Look through the records below and collect all lines that hold the string "true".

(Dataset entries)
+++

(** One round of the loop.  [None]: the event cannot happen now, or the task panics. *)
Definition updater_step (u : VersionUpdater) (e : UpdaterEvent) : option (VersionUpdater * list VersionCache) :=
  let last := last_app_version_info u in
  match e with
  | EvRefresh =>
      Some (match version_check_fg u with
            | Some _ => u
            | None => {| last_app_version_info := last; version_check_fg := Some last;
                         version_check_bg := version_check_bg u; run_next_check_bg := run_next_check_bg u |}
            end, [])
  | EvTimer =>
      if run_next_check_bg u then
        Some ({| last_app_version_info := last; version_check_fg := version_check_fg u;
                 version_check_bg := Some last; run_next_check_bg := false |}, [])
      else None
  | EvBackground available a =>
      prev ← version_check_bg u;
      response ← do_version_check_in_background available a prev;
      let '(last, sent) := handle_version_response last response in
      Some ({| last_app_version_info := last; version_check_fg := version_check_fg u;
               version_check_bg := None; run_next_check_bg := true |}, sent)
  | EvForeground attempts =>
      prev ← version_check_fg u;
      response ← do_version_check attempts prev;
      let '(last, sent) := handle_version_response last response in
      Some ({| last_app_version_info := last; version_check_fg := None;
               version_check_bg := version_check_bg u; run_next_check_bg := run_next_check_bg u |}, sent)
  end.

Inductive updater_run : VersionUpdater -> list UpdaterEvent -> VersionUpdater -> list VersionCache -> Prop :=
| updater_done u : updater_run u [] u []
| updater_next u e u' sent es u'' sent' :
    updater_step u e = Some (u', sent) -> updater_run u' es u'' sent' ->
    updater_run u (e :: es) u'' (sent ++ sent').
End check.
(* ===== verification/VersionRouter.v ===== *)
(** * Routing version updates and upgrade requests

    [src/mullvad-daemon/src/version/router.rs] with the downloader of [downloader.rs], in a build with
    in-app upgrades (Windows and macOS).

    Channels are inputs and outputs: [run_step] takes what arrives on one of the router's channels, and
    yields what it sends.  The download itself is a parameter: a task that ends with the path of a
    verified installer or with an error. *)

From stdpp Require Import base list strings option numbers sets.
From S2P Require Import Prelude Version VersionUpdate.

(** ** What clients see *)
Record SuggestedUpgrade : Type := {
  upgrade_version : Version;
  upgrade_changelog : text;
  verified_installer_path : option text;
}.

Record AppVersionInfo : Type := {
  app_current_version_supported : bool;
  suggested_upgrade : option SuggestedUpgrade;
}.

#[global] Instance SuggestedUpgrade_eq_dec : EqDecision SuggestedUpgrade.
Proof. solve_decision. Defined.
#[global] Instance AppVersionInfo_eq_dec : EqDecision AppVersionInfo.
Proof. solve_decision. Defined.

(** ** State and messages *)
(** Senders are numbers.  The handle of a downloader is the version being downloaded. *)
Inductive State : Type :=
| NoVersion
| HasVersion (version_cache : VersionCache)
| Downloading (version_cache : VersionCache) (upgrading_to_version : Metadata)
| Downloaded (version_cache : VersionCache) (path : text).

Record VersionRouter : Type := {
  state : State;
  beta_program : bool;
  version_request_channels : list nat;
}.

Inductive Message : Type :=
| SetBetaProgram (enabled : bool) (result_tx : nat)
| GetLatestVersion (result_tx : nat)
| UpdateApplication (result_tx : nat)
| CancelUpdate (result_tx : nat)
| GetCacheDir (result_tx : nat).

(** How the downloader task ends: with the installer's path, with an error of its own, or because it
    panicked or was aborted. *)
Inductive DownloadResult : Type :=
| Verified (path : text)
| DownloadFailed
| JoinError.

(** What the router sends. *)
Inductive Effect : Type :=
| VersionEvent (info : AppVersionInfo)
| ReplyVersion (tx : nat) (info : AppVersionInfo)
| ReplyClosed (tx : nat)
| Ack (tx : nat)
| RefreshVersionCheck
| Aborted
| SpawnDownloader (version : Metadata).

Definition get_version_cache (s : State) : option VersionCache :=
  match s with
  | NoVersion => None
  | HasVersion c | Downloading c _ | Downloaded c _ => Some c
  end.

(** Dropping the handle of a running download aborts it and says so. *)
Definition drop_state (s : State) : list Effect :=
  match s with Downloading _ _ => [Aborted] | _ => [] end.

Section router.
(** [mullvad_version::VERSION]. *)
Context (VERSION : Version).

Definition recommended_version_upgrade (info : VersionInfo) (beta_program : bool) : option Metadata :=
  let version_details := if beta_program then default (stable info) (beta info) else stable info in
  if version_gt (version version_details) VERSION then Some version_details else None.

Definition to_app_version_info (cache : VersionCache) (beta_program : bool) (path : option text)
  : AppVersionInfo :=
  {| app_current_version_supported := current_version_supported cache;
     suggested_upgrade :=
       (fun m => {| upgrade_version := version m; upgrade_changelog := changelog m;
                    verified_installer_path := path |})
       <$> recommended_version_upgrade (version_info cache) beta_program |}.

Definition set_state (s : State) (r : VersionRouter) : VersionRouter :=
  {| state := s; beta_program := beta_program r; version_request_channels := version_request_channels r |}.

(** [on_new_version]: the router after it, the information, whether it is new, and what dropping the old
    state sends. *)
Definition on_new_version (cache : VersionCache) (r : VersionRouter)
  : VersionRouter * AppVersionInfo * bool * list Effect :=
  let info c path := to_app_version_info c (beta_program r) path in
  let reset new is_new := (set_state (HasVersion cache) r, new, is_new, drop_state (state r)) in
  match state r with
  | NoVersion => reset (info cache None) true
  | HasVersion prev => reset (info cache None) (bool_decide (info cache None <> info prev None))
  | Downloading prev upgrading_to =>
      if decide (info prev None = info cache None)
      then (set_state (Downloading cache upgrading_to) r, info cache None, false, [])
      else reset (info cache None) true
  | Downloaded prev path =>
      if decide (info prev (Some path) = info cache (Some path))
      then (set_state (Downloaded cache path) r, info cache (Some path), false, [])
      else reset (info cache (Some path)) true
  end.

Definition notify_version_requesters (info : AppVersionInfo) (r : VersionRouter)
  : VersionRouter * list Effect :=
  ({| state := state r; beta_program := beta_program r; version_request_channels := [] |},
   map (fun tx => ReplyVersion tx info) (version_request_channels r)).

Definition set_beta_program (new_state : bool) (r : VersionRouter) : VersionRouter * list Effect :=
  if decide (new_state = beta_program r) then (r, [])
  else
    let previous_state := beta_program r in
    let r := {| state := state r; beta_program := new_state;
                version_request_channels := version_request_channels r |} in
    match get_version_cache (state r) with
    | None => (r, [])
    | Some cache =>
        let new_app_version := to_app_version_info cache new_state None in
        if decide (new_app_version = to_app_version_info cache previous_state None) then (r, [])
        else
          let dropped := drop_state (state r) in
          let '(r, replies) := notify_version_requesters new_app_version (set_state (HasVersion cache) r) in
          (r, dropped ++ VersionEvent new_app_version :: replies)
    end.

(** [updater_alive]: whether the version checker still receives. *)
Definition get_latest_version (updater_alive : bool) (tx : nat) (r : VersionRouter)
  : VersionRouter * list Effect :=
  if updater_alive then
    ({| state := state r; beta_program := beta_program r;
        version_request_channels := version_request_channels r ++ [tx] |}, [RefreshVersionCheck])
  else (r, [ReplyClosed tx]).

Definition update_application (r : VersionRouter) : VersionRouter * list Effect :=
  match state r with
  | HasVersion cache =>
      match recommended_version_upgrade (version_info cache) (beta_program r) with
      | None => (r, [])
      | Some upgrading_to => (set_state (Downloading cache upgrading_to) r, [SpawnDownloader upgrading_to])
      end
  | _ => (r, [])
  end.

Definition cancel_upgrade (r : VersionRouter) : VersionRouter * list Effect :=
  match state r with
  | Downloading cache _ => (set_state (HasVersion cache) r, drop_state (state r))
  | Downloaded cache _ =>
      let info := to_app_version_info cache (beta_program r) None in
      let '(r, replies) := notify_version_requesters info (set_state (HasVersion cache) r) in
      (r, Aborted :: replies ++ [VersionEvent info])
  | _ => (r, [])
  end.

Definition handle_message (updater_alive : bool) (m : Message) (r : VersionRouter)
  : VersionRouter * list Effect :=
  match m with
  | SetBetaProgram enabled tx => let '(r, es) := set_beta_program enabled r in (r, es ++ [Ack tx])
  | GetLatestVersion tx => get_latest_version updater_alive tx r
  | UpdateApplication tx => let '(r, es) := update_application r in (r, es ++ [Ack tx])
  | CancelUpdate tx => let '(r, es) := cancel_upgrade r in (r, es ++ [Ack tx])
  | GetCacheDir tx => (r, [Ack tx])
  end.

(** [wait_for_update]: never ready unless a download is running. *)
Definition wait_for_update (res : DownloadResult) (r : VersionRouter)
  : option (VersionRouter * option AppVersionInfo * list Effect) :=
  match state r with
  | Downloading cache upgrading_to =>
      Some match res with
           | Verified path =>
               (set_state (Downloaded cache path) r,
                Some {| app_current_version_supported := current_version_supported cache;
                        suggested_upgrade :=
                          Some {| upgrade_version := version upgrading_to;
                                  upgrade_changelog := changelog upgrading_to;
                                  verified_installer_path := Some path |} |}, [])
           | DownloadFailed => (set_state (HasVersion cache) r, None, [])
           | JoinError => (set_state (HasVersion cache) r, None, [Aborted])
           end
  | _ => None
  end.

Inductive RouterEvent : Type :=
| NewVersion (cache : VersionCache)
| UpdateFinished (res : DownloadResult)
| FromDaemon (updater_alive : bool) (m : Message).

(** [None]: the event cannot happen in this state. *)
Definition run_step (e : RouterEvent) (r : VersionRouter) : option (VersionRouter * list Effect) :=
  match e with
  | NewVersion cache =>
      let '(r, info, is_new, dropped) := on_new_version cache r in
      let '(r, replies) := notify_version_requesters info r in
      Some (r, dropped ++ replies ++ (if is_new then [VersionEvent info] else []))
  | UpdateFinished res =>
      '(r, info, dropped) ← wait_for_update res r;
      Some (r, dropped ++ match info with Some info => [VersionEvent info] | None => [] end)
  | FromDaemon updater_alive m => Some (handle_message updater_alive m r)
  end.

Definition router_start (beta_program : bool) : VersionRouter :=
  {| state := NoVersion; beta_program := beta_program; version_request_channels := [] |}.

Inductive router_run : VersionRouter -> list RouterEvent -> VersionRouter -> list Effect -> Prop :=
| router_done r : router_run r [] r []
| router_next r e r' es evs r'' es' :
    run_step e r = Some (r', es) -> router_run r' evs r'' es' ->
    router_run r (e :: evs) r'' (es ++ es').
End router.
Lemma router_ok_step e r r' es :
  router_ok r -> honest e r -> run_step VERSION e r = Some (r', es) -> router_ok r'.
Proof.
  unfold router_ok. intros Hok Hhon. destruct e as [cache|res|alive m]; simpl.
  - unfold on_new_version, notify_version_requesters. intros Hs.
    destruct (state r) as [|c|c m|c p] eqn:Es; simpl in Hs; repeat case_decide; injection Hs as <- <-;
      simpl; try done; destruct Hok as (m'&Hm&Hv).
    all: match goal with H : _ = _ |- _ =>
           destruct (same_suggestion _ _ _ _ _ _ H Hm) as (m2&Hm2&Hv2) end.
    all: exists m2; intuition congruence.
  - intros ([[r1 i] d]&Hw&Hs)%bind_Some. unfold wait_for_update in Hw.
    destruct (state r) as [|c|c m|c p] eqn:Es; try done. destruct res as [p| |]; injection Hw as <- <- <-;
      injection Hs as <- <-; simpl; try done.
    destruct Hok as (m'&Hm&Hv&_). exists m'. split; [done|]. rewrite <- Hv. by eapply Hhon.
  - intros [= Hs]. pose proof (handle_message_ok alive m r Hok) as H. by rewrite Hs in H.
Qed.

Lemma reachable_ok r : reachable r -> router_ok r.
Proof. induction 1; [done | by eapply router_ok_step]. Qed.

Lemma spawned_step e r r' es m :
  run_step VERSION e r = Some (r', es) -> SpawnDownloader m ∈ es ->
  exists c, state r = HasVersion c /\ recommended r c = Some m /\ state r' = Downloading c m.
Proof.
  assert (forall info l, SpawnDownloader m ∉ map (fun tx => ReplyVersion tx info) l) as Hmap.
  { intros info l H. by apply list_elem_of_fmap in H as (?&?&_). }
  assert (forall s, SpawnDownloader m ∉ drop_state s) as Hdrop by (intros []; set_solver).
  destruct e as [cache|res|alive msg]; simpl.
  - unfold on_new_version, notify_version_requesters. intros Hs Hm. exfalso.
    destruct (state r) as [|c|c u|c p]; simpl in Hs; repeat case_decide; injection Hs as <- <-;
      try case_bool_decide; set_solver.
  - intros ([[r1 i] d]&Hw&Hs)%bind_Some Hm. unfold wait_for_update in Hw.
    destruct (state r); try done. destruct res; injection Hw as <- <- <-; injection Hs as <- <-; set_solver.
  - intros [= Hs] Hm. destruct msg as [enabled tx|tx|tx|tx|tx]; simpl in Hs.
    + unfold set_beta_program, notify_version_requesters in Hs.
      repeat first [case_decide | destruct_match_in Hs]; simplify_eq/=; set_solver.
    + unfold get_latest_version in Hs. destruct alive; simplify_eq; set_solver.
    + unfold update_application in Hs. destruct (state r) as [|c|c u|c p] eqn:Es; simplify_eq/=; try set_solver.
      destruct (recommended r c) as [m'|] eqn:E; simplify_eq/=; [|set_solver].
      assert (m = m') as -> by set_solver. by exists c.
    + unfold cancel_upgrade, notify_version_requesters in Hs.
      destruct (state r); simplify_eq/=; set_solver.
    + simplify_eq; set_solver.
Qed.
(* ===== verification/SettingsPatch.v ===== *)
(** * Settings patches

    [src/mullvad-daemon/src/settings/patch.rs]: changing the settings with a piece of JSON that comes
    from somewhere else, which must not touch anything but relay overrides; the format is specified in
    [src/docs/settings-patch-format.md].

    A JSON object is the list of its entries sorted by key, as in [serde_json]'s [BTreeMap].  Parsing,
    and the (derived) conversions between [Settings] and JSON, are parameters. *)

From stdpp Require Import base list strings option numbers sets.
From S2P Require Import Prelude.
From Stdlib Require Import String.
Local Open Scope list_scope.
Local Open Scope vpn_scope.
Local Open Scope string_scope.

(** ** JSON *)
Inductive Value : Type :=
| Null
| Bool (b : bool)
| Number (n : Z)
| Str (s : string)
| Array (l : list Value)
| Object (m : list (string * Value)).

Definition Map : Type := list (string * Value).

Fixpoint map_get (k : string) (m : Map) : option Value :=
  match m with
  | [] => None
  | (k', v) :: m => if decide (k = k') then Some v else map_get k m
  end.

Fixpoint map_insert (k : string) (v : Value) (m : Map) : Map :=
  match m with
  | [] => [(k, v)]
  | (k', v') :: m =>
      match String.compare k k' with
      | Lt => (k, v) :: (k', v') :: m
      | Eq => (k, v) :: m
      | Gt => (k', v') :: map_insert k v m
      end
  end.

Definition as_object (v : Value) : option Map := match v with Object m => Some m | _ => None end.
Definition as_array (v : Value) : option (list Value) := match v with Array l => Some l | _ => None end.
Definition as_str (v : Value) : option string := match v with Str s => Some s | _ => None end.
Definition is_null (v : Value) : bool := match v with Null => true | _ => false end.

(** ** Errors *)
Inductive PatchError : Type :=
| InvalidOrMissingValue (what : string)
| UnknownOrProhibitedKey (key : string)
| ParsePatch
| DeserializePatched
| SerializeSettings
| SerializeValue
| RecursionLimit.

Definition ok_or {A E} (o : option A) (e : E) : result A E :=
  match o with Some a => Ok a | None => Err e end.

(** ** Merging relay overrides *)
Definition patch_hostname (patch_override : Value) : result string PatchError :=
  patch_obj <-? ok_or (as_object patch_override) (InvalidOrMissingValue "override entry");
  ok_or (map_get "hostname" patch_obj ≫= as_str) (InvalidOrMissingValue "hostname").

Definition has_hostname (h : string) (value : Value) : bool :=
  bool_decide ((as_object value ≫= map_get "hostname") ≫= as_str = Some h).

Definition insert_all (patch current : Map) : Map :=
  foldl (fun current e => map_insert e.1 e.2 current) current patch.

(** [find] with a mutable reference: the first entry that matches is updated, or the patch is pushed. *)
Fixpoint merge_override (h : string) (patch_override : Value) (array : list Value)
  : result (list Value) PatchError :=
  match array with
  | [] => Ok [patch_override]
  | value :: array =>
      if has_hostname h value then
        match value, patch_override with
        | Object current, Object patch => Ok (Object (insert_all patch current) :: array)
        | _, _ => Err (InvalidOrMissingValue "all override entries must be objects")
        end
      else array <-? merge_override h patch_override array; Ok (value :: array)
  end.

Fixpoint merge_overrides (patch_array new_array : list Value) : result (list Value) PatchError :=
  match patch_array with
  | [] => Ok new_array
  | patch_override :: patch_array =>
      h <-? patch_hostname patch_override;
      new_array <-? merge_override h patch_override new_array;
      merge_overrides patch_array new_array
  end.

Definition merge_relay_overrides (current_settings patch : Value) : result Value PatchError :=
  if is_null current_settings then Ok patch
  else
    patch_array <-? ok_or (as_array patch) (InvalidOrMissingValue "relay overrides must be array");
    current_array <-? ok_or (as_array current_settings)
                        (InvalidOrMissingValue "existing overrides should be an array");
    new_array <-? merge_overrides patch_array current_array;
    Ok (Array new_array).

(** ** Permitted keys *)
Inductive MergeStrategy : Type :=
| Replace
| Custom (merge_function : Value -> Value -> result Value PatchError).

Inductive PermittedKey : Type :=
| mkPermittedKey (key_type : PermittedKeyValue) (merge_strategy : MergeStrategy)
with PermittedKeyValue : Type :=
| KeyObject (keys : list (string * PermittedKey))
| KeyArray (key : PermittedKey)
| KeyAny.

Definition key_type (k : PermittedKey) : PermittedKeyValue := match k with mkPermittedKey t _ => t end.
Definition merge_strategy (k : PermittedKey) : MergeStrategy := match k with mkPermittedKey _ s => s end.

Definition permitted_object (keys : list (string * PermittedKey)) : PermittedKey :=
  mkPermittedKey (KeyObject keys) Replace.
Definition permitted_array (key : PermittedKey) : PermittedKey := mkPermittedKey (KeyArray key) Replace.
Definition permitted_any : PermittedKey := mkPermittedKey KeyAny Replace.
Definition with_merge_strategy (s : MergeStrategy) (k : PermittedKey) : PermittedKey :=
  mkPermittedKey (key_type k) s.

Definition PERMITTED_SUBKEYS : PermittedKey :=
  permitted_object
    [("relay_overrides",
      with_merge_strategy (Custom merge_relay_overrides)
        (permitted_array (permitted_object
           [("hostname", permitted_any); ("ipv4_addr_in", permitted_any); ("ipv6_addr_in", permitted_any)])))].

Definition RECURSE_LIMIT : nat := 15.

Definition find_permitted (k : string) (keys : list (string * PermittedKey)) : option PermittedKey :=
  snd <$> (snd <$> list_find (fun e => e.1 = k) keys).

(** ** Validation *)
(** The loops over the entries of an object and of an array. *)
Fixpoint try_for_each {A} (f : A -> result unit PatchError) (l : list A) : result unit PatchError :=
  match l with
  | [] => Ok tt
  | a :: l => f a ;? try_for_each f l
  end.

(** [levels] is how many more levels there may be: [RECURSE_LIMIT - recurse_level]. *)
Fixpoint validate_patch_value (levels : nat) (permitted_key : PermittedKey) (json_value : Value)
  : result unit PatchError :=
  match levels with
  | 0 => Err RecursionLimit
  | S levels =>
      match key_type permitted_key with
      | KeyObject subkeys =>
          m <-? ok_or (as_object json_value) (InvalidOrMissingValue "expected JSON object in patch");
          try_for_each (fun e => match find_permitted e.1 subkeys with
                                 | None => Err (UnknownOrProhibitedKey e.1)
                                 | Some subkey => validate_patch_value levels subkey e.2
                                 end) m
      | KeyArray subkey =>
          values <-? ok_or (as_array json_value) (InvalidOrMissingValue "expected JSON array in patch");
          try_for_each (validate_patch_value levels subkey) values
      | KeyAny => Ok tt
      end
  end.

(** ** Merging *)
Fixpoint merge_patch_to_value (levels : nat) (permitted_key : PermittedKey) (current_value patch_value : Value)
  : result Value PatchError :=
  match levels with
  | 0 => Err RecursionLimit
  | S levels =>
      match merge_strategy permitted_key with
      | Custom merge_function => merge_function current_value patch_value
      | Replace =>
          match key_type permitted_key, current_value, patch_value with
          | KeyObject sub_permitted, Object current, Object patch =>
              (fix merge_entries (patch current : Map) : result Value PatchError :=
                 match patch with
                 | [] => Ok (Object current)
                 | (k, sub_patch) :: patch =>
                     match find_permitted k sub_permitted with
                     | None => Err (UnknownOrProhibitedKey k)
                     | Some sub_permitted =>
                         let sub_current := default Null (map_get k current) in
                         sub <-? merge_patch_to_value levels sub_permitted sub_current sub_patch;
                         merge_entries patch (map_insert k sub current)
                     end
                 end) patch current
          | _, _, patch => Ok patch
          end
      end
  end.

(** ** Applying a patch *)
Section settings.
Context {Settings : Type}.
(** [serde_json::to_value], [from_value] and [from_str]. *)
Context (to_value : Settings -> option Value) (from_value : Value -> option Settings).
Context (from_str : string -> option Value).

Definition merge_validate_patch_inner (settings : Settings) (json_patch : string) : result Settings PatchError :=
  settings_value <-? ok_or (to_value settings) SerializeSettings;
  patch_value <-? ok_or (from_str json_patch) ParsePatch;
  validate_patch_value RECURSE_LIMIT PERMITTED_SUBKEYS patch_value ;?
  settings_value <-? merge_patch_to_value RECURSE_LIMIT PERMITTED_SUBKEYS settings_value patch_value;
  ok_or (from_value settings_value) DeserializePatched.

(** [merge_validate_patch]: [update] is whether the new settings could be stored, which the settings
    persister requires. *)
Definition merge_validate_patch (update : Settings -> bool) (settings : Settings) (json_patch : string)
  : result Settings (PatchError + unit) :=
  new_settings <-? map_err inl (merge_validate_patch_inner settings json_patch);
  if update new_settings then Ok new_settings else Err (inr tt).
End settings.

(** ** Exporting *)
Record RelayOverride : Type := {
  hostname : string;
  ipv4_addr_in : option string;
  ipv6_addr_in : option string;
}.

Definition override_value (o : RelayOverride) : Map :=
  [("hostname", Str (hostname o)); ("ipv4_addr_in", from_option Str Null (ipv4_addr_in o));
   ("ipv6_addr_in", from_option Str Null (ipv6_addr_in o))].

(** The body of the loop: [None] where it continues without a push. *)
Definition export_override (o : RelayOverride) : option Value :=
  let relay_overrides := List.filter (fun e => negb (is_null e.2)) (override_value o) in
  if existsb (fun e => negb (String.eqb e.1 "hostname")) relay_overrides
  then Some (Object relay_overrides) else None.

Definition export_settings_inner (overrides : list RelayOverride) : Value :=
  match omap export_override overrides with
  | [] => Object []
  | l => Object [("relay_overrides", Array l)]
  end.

+++

*EXERCISE ANSWER*.
               version_check_bg := None; run_next_check_bg := true |}, sent)
  | NoVersion => reset (info cache None) true
      else reset (info cache None) true
      else reset (info cache (Some path)) true
Definition is_null (v : Value) : bool := match v with Null => true | _ => false end.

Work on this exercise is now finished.